(** ** The loop *)

Lemma release_children_ok cs indegree ready :
  bmap_wf indegree -> bmap_wf ready -> NoDup cs ->
  (forall c, c ∈ cs -> exists d, bget c indegree = Some d /\ 0 < d) ->
  exists indegree' ready',
    try_fold release_child (indegree, ready) cs = Ok (indegree', ready') /\
    bmap_wf indegree' /\ bmap_wf ready' /\
    (forall k, bget k indegree' = if decide (k ∈ cs) then (fun d => d - 1) <$> bget k indegree
                                  else bget k indegree) /\
    (forall k, bcontains k ready' = true <->
       bcontains k ready = true \/ (k ∈ cs /\ bget k indegree = Some 1)).
Proof.
  revert indegree ready. induction cs as [|c cs IH]; intros indegree ready Wi Wr N Hd.
  { exists indegree, ready. do 3 (split; [done|]). split; intros k.
    - by rewrite decide_False by apply not_elem_of_nil.
    - split; [by left|]. by intros [?|[?%not_elem_of_nil _]]. }
  apply NoDup_cons in N as [Hc N]. destruct (Hd c ltac:(by left)) as (d & Ed & Hpos).
  set (ready1 := if d - 1 =? 0 then binsert c tt ready else ready).
  destruct (IH (binsert c (d - 1) indegree) ready1) as (i' & r' & Hf & Wi' & Wr' & Hi & Hr).
  { by apply binsert_wf. }
  { unfold ready1. destruct (d - 1 =? 0); [by apply binsert_wf|done]. }
  { done. }
  { intros k Hk. rewrite bget_binsert by done. destruct (String.eqb_spec c k) as [->|]; [done|].
    apply Hd. by right. }
  exists i', r'. split; [|split; [done|]; split; [done|]; split].
  - assert (release_child (indegree, ready) c = Ok (binsert c (d - 1) indegree, ready1)) as Hc1
      by (unfold release_child; by rewrite Ed, (proj2 (Z.eqb_neq d 0)) by lia).
    cbn [try_fold]. rewrite Hc1. exact Hf.
  - intros k. rewrite Hi, bget_binsert by done. destruct (String.eqb_spec c k) as [<-|Hne].
    + rewrite (decide_False (P := c ∈ cs)), (decide_True (P := c ∈ c :: cs)) by (done || by left).
      by rewrite Ed.
    + destruct (decide (k ∈ cs)) as [Hk|Hk].
      * by rewrite decide_True by by right.
      * rewrite decide_False; [done|]. intros [->|]%elem_of_cons; done.
  - intros k. rewrite Hr, bget_binsert by done. unfold ready1.
    destruct (Z.eqb_spec (d - 1) 0) as [E|E].
    + rewrite bcontains_binsert, orb_true_iff, String.eqb_eq, elem_of_cons by done.
      destruct (String.eqb_spec c k) as [->|]; [|naive_solver].
      assert (d = 1) as -> by lia. naive_solver.
    + rewrite elem_of_cons. destruct (String.eqb_spec c k) as [->|]; [|naive_solver].
      split; [naive_solver|]. intros [?|[_ ?]]; [by left|]. exfalso. rewrite Ed in *. naive_solver lia.
Qed.

Lemma initially_ready_elem m k : (k, tt) ∈ initially_ready m <-> (k, 0) ∈ m.
Proof.
  unfold initially_ready. rewrite list_elem_of_omap. split.
  - intros ([k' d] & Hin & E). cbn in E. destruct (Z.eqb_spec d 0) as [->|]; [|done]. by simplify_eq.
  - intros Hin. by exists (k, 0).
Qed.

Lemma initially_ready_wf m : bmap_wf m -> bmap_wf (initially_ready m).
Proof.
  induction m as [|[k d] m IH]; intros W; [constructor|]. apply bmap_wf_cons_iff in W as [W Hlt].
  cbn. destruct (d =? 0); [|by apply IH]. apply bmap_wf_cons_iff. split; [by apply IH|].
  intros k' ([k'' []] & -> & Hin)%list_elem_of_fmap. apply initially_ready_elem in Hin.
  apply Hlt. by apply (list_elem_of_fmap_2 fst) in Hin.
Qed.

Lemma initially_ready_contains m k :
  bmap_wf m -> bcontains k (initially_ready m) = true <-> bget k m = Some 0.
Proof.
  intros W. rewrite <- (bget_wf _ _ _ W), <- initially_ready_elem.
  rewrite (bget_wf _ _ _ (initially_ready_wf m W)). unfold bcontains.
  destruct (bget k _) as [[]|]; naive_solver.
Qed.

Section Visit.
Context (nodes : list NewDagNode).
Context (Hkeys : NoDup (node_key <$> nodes)).
Context (Hparents : forall node, node ∈ nodes ->
  NoDup (parents node) /\ forall p, p ∈ parents node -> p ∈ node_key <$> nodes).

Definition graph : Graph := foldl link_node (Build_Graph 0 [] []) nodes.

(** The parents of a node that have not been visited. *)
Definition missing (D : list string) (node : NewDagNode) : list string :=
  filter (fun p => p ∉ D) (parents node).

(** [D] has been visited, latest first. *)
Record visit_inv (D : list string) (indegree : bmap Z) (ready : bmap ()) : Prop := {
  vi_nodup : NoDup D;
  vi_keys : forall k, k ∈ D -> k ∈ node_key <$> nodes;
  vi_indegree_wf : bmap_wf indegree;
  vi_ready_wf : bmap_wf ready;
  vi_indegree : forall node, node ∈ nodes ->
    bget (node_key node) indegree = Some (llen (missing D node));
  vi_ready : forall k, bcontains k ready = true <->
    k ∉ D /\ exists node, node ∈ nodes /\ node_key node = k /\ missing D node = [];
  vi_closed : forall k p, k ∈ D -> depends nodes k p -> p ∈ D;
  vi_acyclic : forall k, k ∈ D -> ~ tc (depends nodes) k k
}.

Lemma node_unique n1 n2 : n1 ∈ nodes -> n2 ∈ nodes -> node_key n1 = node_key n2 -> n1 = n2.
Proof.
  intros H1 H2 E. apply list_elem_of_lookup in H1 as [i Hi], H2 as [j Hj].
  pose proof Hkeys as N. rewrite NoDup_alt in N.
  assert (i = j) as ->; [|congruence]. apply (N i j (node_key n1)).
  - by rewrite list_lookup_fmap, Hi.
  - rewrite list_lookup_fmap, Hj. cbn. congruence.
Qed.

Lemma missing_nil D node : missing D node = [] <-> forall p, p ∈ parents node -> p ∈ D.
Proof.
  unfold missing. split.
  - intros H p Hp. destruct (decide (p ∈ D)) as [|Hn]; [done|].
    by destruct (filter_nil_not_elem_of _ _ p H Hn).
  - intros H. destruct (filter _ _) as [|p r] eqn:E; [done|].
    assert (p ∈ p :: r) as Hp by by left. rewrite <- E in Hp.
    apply list_elem_of_filter in Hp as [Hn Hp]. by destruct Hn; apply H.
Qed.

Lemma missing_cons D k node :
  NoDup (parents node) -> k ∉ D ->
  llen (missing (k :: D) node) = llen (missing D node) - if decide (k ∈ parents node) then 1 else 0.
Proof.
  unfold missing. generalize (parents node). intros l N Hk.
  induction l as [|p l IH]; [done|]. apply NoDup_cons in N as [Hp N]. specialize (IH N).
  destruct (decide (p = k)) as [->|Hpk].
  - rewrite filter_cons_False by (intros H; apply H; by left).
    rewrite (filter_cons_True (fun p => p ∉ D)) by done. rewrite llen_cons, IH.
    rewrite (decide_False (P := k ∈ l)), (decide_True (P := k ∈ k :: l)) by (done || by left). lia.
  - replace (if decide (k ∈ p :: l) then 1 else 0) with (if decide (k ∈ l) then 1 else 0).
    2: { destruct (decide (k ∈ l)); [by rewrite decide_True by by right|].
         rewrite decide_False; [done|]. by intros [->|]%elem_of_cons. }
    destruct (decide (p ∈ D)) as [HpD|HpD].
    + rewrite !filter_cons_False; [done|by intros H|]. intros H. apply H. by right.
    + rewrite !filter_cons_True; [|done|by intros [->|]%elem_of_cons]. rewrite !llen_cons. lia.
Qed.

Lemma children_of k :
  default [] (bget k (g_children graph)) = node_key <$> filter (fun node => k ∈ parents node) nodes.
Proof.
  unfold graph. rewrite children_from; [done|constructor|]. intros. by apply Hparents.
Qed.

Lemma children_nodup k : NoDup (node_key <$> filter (fun node => k ∈ parents node) nodes).
Proof.
  clear Hparents. induction nodes as [|n l IH]; [apply NoDup_nil_2|].
  rewrite fmap_cons in Hkeys. apply NoDup_cons in Hkeys as [Hn N]. specialize (IH N).
  destruct (decide (k ∈ parents n)); [|by rewrite filter_cons_False].
  rewrite filter_cons_True, fmap_cons by done. apply NoDup_cons. split; [|done].
  intros (y & E & [_ Hy]%list_elem_of_filter)%list_elem_of_fmap. apply Hn. rewrite E.
  by apply list_elem_of_fmap_2.
Qed.

Lemma missing_all node : missing [] node = parents node.
Proof.
  unfold missing. induction (parents node) as [|p l IH]; [done|].
  rewrite filter_cons_True by apply not_elem_of_nil. by rewrite IH.
Qed.
Lemma initial_inv : visit_inv [] (g_indegree graph) (initially_ready (g_indegree graph)).
Proof.
  destruct (foldl_link_wf nodes (Build_Graph 0 [] [])) as [Wi _]; [split; constructor|]. fold graph in Wi.
  assert (forall node, node ∈ nodes ->
    bget (node_key node) (g_indegree graph) = Some (llen (missing [] node))) as Hi.
  { intros node Hin. destruct (indegree_from nodes (Build_Graph 0 [] []) (node_key node)) as [H _];
      [constructor|done|]. unfold graph. rewrite (H node) by done. rewrite missing_all. unfold parents, llen.
    by rewrite length_fmap. }
  assert (forall k d, bget k (g_indegree graph) = Some d ->
    exists node, node ∈ nodes /\ node_key node = k /\ d = llen (missing [] node)) as Hi'.
  { intros k d Hk. destruct (decide (k ∈ node_key <$> nodes)) as [(n & -> & Hn)%list_elem_of_fmap|Hn].
    - exists n. rewrite Hi in Hk by done. by simplify_eq.
    - destruct (indegree_from nodes (Build_Graph 0 [] []) k) as [_ H]; [constructor|done|].
      unfold graph in Hk. by rewrite H in Hk by done. }
  split; try done.
  - apply NoDup_nil_2.
  - by intros k ?%not_elem_of_nil.
  - by apply initially_ready_wf.
  - intros k. rewrite initially_ready_contains by done. split.
    + intros (n & Hn & <- & E)%Hi'. split; [apply not_elem_of_nil|]. exists n. split_and!; try done.
      unfold llen in E. by destruct (missing [] n).
    + intros (_ & n & Hn & <- & E). rewrite Hi by done. by rewrite E.
  - by intros k p ?%not_elem_of_nil.
  - by intros k ?%not_elem_of_nil.
Qed.

Lemma closed_reach (D : list string) p x :
  (forall k p, k ∈ D -> depends nodes k p -> p ∈ D) -> p ∈ D -> tc (depends nodes) p x -> x ∈ D.
Proof. intros Hc Hp Ht. induction Ht; eauto. Qed.

Lemma llen_nil {A} (l : list A) : llen l = 0 <-> l = [].
Proof. destruct l; [done|]. rewrite llen_cons. pose proof (llen_nonneg l). split; [lia|done]. Qed.

(** Visiting a ready key keeps the invariant. *)
Lemma visit_step D indegree key ready :
  visit_inv D indegree ((key, tt) :: ready) ->
  exists indegree' ready',
    try_fold release_child (indegree, ready) (default [] (bget key (g_children graph)))
      = Ok (indegree', ready') /\
    visit_inv (key :: D) indegree' ready'.
Proof.
  intros [N HD Wi Wr Hi Hr Hclosed Hac].
  destruct (proj1 (Hr key)) as (HkD & n0 & Hn0 & <- & Hm0); [unfold bcontains; cbn; by rewrite String.eqb_refl|].
  apply bmap_wf_cons_iff in Wr as Wr'. destruct Wr' as [Wr' Hlt].
  assert (forall k, bcontains k ((node_key n0, tt) :: ready) = true <->
    k = node_key n0 \/ bcontains k ready = true) as Hc.
  { intros k. unfold bcontains. cbn. destruct (String.eqb_spec (node_key n0) k); naive_solver. }
  assert (bcontains (node_key n0) ready = false) as Hk0.
  { apply not_true_is_false. unfold bcontains. destruct (bget _ ready) as [[]|] eqn:E; [|done]. intros _.
    apply bget_elem, (list_elem_of_fmap_2 fst) in E. by apply (str_lt_ne _ _ (Hlt _ E)). }
  rewrite children_of. set (cs := node_key <$> filter (fun node => node_key n0 ∈ parents node) nodes).
  assert (forall n, n ∈ nodes -> node_key n ∈ cs <-> node_key n0 ∈ parents n) as Hcs.
  { intros n Hn. unfold cs. rewrite list_elem_of_fmap. split.
    - intros (n' & E & [Hp Hn']%list_elem_of_filter). by rewrite (node_unique n n').
    - intros Hp. exists n. by rewrite list_elem_of_filter. }
  destruct (release_children_ok cs indegree ready) as (i' & r' & Hf & Wi' & Wrr & Hi' & Hrr);
    [done|done|apply children_nodup| |].
  { intros c (n & -> & [Hp Hn]%list_elem_of_filter)%list_elem_of_fmap.
    exists (llen (missing D n)). split; [by apply Hi|].
    assert (node_key n0 ∈ missing D n) as Hin by (unfold missing; by apply list_elem_of_filter).
    destruct (missing D n); [by apply not_elem_of_nil in Hin|]. rewrite llen_cons.
    pose proof (llen_nonneg l). lia. }
  exists i', r'. split; [done|].
  assert (forall p, p ∈ parents n0 -> p ∈ D) as Hp0 by by apply missing_nil.
  assert (forall n, n ∈ nodes -> llen (missing (node_key n0 :: D) n) =
    llen (missing D n) - if decide (node_key n ∈ cs) then 1 else 0) as Hmc.
  { intros n Hn. rewrite missing_cons by (done || by apply Hparents).
    destruct (decide (node_key n0 ∈ parents n)) as [Hp|Hp], (decide (node_key n ∈ cs)) as [Hq|Hq];
      rewrite ?Hcs in Hq by done; done. }
  split; try done.
  - by apply NoDup_cons.
  - intros k [->|Hk]%elem_of_cons; [by apply list_elem_of_fmap_2|by apply HD].
  - intros n Hn. rewrite Hi', Hi, Hmc by done. destruct (decide _); cbn; f_equal; lia.
  - intros k. rewrite Hrr. split.
    + intros [Hk|[Hk Hone]].
      * assert (k <> node_key n0) by (intros ->; congruence).
        destruct (proj1 (Hr k)) as (HknD & n & Hn & <- & Hm); [apply Hc; by right|].
        split; [by apply not_elem_of_cons|]. exists n. split_and!; try done.
        rewrite missing_nil in *. intros p Hp. right. auto.
      * assert (k ∈ cs) as Hk' by done. unfold cs in Hk'.
        apply list_elem_of_fmap in Hk' as (n & -> & [Hp Hn]%list_elem_of_filter). split.
        -- intros [E|HkD']%elem_of_cons.
           ++ apply (node_unique n n0) in E; [|done|done]. subst. by apply HkD, Hp0.
           ++ apply HkD, (Hclosed (node_key n)); [done|]. by exists n.
        -- exists n. split_and!; try done. apply llen_nil. rewrite Hmc, decide_True by done.
           rewrite Hi in Hone by done. injection Hone as ->. lia.
    + intros ([Hne HknD]%not_elem_of_cons & n & Hn & <- & Hm). apply llen_nil in Hm.
      rewrite Hmc in Hm by done. destruct (decide (node_key n ∈ cs)) as [Hin|Hin].
      * right. split; [done|]. rewrite Hi by done. f_equal. lia.
      * left. destruct (proj1 (Hc (node_key n))) as [?|?]; [|done|done]. apply Hr.
        split; [done|]. exists n. split_and!; try done. apply llen_nil. lia.
  - intros k p [->|Hk]%elem_of_cons (n & Hn & E & Hp).
    + right. apply (node_unique n n0) in E; [|done|done]. subst. auto.
    + right. eapply Hclosed; [exact Hk|]. by exists n.
  - intros k [->|Hk]%elem_of_cons Ht; [|by apply (Hac k)].
    assert (forall p, depends nodes (node_key n0) p -> p ∈ D) as Hd0.
    { intros p (n & Hn & E & Hp). apply (node_unique n n0) in E; [|done|done]. subst. auto. }
    inversion Ht as [? ? H1|? p ? H1 H2]; subst; [by apply HkD, Hd0|].
    apply HkD. by apply (closed_reach D p); [|apply Hd0|].
Qed.
(** The branch of [visit] for a regular file with one link. *)
Definition visit_file (fs : FileSystem) (relative : string) (metadata : Inode) (contents : string)
    (c : Collected) : result TransferError Collected :=
  check (MAX_WORKSPACE_BYTES - co_bytes c <? slen contents) (Message "workspace_content_limit") ;;
  opened ← open_nofollow fs relative;
  match i_kind opened with
  | KRegular now =>
      check (negb (i_nlink opened =? 1) || negb (same_file opened metadata))
        (Message "workspace_file_replaced") ;;
      let read := stake (Z.to_nat (MAX_WORKSPACE_BYTES + 1 - co_bytes c)) now in
      let bytes := co_bytes c + slen read in
      check (MAX_WORKSPACE_BYTES <? bytes) (Message "workspace_content_limit") ;;
      Ok {| co_entries := co_entries c ++
              [File relative (negb (Z.land (i_mode metadata) 73 =? 0)) read];
            co_bytes := bytes |}
  | KDir | KOther => Err (Message "workspace_file_replaced")
  end.

(** The body of the loop up to the recursive call; [true] asks for it. *)
Definition visit_item (fs : FileSystem) (relative : string) (c : Collected) :
    result TransferError (bool * Collected) :=
  if String.eqb relative "spool" then Ok (false, c)
  else
    map_err (fun e => Message (workspace_error_display e)) (validate_path relative) ;;
    check (MAX_WORKSPACE_ENTRIES <=? llen (co_entries c)) (Message "workspace_entry_limit") ;;
    metadata ← symlink_metadata fs relative;
    match i_kind metadata with
    | KDir => Ok (true, {| co_entries := co_entries c ++ [Directory relative];
                           co_bytes := co_bytes c |})
    | KRegular contents =>
        if i_nlink metadata =? 1
        then c ← visit_file fs relative metadata contents c; Ok (false, c)
        else Err (Message "workspace_unsupported_entry")
    | KOther => Err (Message "workspace_unsupported_entry")
    end.

(** [fuel] is the number of levels below; the depth limit is reached first. *)
Fixpoint visit (fuel : nat) (fs : FileSystem) (directory : string) (depth : Z) (c : Collected) :
    result TransferError Collected :=
  check (MAX_WORKSPACE_DEPTH <? depth) (Message "workspace_depth_limit") ;;
  match fuel with
  | O => Err (Message "workspace_depth_limit")
  | S fuel =>
      names ← read_dir fs directory;
      try_fold (fun c name =>
        let relative := join directory name in
        if utf8_valid relative then
          visit_item fs relative c ≫= fun '((recurse, c) : bool * Collected) =>
          if recurse then visit fuel fs relative (depth + 1) c else Ok c
        else Err (Message "workspace_non_utf8_path")) c names
  end.

Definition capture (fs : FileSystem) `{J : WorkspaceJson} (control : Inode) :
    result TransferError WorkspaceSnapshot :=
  current ← symlink_metadata fs "";
  check (negb (is_dir current) || negb (same_file control current))
    (Message "workspace_leaf_replaced") ;;
  c ← visit 9 fs "" 0 {| co_entries := []; co_bytes := 0 |};
  let snapshot := {| sn_version := 1;
    sn_entries := sort_by (fun a b => str_ltb (entry_path a) (entry_path b)) (co_entries c) |} in
  map_err (fun e => Message (workspace_error_display e)) (validate_snapshot snapshot) ;;
  current ← symlink_metadata fs "";
  check (negb (same_file control current) || negb (is_dir current))
    (Message "workspace_leaf_replaced") ;;
  Ok snapshot.

(** ** Seed *)

Definition seed_entry (fs : FileSystem) (e : WorkspaceEntry) : result TransferError FileSystem :=
  match e with
  | Directory path => create fs path 511 KDir
  | File path executable contents =>
      fs ← create fs path (if executable then 448 else 384) (KRegular "");
      Ok (write_all fs path contents)
  end.

(** An error ends the execution; the files it leaves behind are not modelled. *)
Definition seed `{X : External} `{J : WorkspaceJson} (fs : FileSystem) (s : WorkspaceSnapshot) :
    result TransferError FileSystem :=
  map_err (fun e => Message (workspace_error_display e)) (validate_snapshot s) ;;
  fs ← try_fold seed_entry fs (sn_entries s);
  control ← open_nofollow fs "";
  actual ← capture fs control;
  actual ← map_err (fun e => Message (workspace_error_display e)) (snapshot_digest actual);
  wanted ← map_err (fun e => Message (workspace_error_display e)) (snapshot_digest s);
  check (negb (String.eqb actual wanted)) (Message "seed_readback_mismatch") ;;
  Ok fs.
End Calls.

(** ** What a capture shows *)

(** The entry a supported node is captured as. *)
Definition node_entry (path : string) (i : Inode) : option WorkspaceEntry :=
  match i_kind i with
  | KDir => Some (Directory path)
  | KRegular contents =>
      if i_nlink i =? 1
      then Some (File path (negb (Z.land (i_mode i) 73 =? 0)) contents) else None
  | KOther => None
  end.

(** Agent spool files are not part of the workspace. *)
Definition in_spool (path : string) : bool :=
  existsb (String.eqb "spool") (path :: parents path).
Definition in_workspace (path : string) : Prop := path <> "" /\ in_spool path = false.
- - -
Within the listing above, locate the line containing "unfold missing. split." and the line containing "NoDup (parents node) -> k ∉ D ->". Reproduce those two lines and all lines between them exactly, with nothing added.

  unfold missing. split.
  - intros H p Hp. destruct (decide (p ∈ D)) as [|Hn]; [done|].
    by destruct (filter_nil_not_elem_of _ _ p H Hn).
  - intros H. destruct (filter _ _) as [|p r] eqn:E; [done|].
    assert (p ∈ p :: r) as Hp by by left. rewrite <- E in Hp.
    apply list_elem_of_filter in Hp as [Hn Hp]. by destruct Hn; apply H.
Qed.

Lemma missing_cons D k node :
  NoDup (parents node) -> k ∉ D ->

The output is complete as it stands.